**Problem description:**
Write out once more the lines running from the top of the entries below to the line with "(** ** The invariant of the client *)", both ends included.

**Exercise material:**
Lemma transfer_complete k es c :
  script k es -> k < blocks -> ready c (ticks es) -> receiving c k -> received (deliver_all c es).
Proof.
  intros H. revert c. induction H as [|k id behind now es Hk H IH|k id behind now es Hk Hm H IH|k now es Hk H IH];
    intros c Hlt R G; [lia| | |]; cbn [deliver_all].
  - pose proof (next_spec c k id behind _ now R G) as N. cbv zeta in N.
    destruct (Z.eqb_spec (k + 1) blocks) as [E|E].
    + rewrite E in H. inversion H; subst; try lia. exact N.
    + destruct N as [N1 N2]. apply IH; [lia|exact N1|exact N2].
  - destruct (again_spec c k id behind _ now R G) as [N1 N2]; [lia|exact Hm|]. apply IH; [lia|exact N1|exact N2].
  - cbn [ticks] in R. assert (0 <= ticks es) as Ht.
    { clear. induction es as [|[[]] es IH]; cbn; lia. }
    destruct (tick_spec c k (ticks es) now) as [N1 N2]; [replace (ticks es + 1) with (1 + ticks es) by lia; exact R|exact Ht|exact G|].
    apply IH; [lia|exact N1|exact N2].
Qed.

End transfer.

Definition ex_env (v : list Z) : option (list Z) := None.
Definition ex_client : client :=
  Client ex_a (Tftp (TftpCfg 5000 1468 0 0 []) 0 0 10 0 0 0 0 0 512) (fun _ => 0) 0 0x1000000.
(** The request, the ARP answer of the server, and the two packets of a file of 600 bytes. *)
Definition ex_started : client := fst (TftpStart ex_env ex_client 77 (str "uImage") 10).
Definition ex_arp_answer : list Z :=
  ex_mac_a ++ ex_mac_b ++ put16 PROT_ARP ++ arp_packet ARPOP_REPLY ex_mac_b 0xC0A80064 ex_mac_a 0xC0A80069.
Definition ex_requested : client := fst (client_rx ex_env [] ex_started 80 ex_arp_answer 42).
Definition ex_file : list Z := map (fun i => u8 (Z.of_nat i)) (seq 0 600).
Definition ex_run : list (event * Z) :=
  [(Tick, 6000); (Data 1 5 [1; 2; 3], 6010); (Tick, 12000); (Data 1 6 [], 12010); (Data 2 7 [], 12020)].


(** ** The invariant of the client *)

(** The variables in their ranges (the state is 0 before the first start); the states for a file that is too large or has a
    bad magic number are never entered. *)
Record tftp_inv (t : tftp) : Prop := {
  inv_ms : is_u32 (TftpTimeoutMSecs (tcfg t));
  inv_opt : is_u16 (TftpBlkSizeOption (tcfg t));
  inv_name : (length (tftp_filename (tcfg t)) < MAX_LEN)%nat;
  inv_tstate : TftpState t = 0 \/ TftpState t = STATE_RRQ \/ TftpState t = STATE_DATA \/ TftpState t = STATE_OACK;
  inv_block : is_u16 (TftpBlock t);
  inv_last : is_u16 (TftpLastBlock t);
  inv_wrap : is_u32 (TftpBlockWrap t);
  inv_off : is_u32 (TftpBlockWrapOffset t);
  inv_blk : is_u16 (TftpBlkSize t)
}.
Record client_inv (c : client) : Prop := {
  ci_net : net_inv (cnet c);
  ci_tftp : tftp_inv (ct c);
  ci_mem : mem_ok (cmem c);
  ci_xfer : is_u32 (NetBootFileXferSize c)
}.

Lemma format_int_length fmt v s : vsprintf fmt [Aint v] = Some (s, zlen s) -> format_int fmt v = s.
Proof. intros H. unfold format_int. rewrite H. reflexivity. Qed.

**Written solution:**
Lemma transfer_complete k es c :
  script k es -> k < blocks -> ready c (ticks es) -> receiving c k -> received (deliver_all c es).
Proof.
  intros H. revert c. induction H as [|k id behind now es Hk H IH|k id behind now es Hk Hm H IH|k now es Hk H IH];
    intros c Hlt R G; [lia| | |]; cbn [deliver_all].
  - pose proof (next_spec c k id behind _ now R G) as N. cbv zeta in N.
    destruct (Z.eqb_spec (k + 1) blocks) as [E|E].
    + rewrite E in H. inversion H; subst; try lia. exact N.
    + destruct N as [N1 N2]. apply IH; [lia|exact N1|exact N2].
  - destruct (again_spec c k id behind _ now R G) as [N1 N2]; [lia|exact Hm|]. apply IH; [lia|exact N1|exact N2].
  - cbn [ticks] in R. assert (0 <= ticks es) as Ht.
    { clear. induction es as [|[[]] es IH]; cbn; lia. }
    destruct (tick_spec c k (ticks es) now) as [N1 N2]; [replace (ticks es + 1) with (1 + ticks es) by lia; exact R|exact Ht|exact G|].
    apply IH; [lia|exact N1|exact N2].
Qed.

End transfer.

Definition ex_env (v : list Z) : option (list Z) := None.
Definition ex_client : client :=
  Client ex_a (Tftp (TftpCfg 5000 1468 0 0 []) 0 0 10 0 0 0 0 0 512) (fun _ => 0) 0 0x1000000.
(** The request, the ARP answer of the server, and the two packets of a file of 600 bytes. *)
Definition ex_started : client := fst (TftpStart ex_env ex_client 77 (str "uImage") 10).
Definition ex_arp_answer : list Z :=
  ex_mac_a ++ ex_mac_b ++ put16 PROT_ARP ++ arp_packet ARPOP_REPLY ex_mac_b 0xC0A80064 ex_mac_a 0xC0A80069.
Definition ex_requested : client := fst (client_rx ex_env [] ex_started 80 ex_arp_answer 42).
Definition ex_file : list Z := map (fun i => u8 (Z.of_nat i)) (seq 0 600).
Definition ex_run : list (event * Z) :=
  [(Tick, 6000); (Data 1 5 [1; 2; 3], 6010); (Tick, 12000); (Data 1 6 [], 12010); (Data 2 7 [], 12020)].


(** ** The invariant of the client *)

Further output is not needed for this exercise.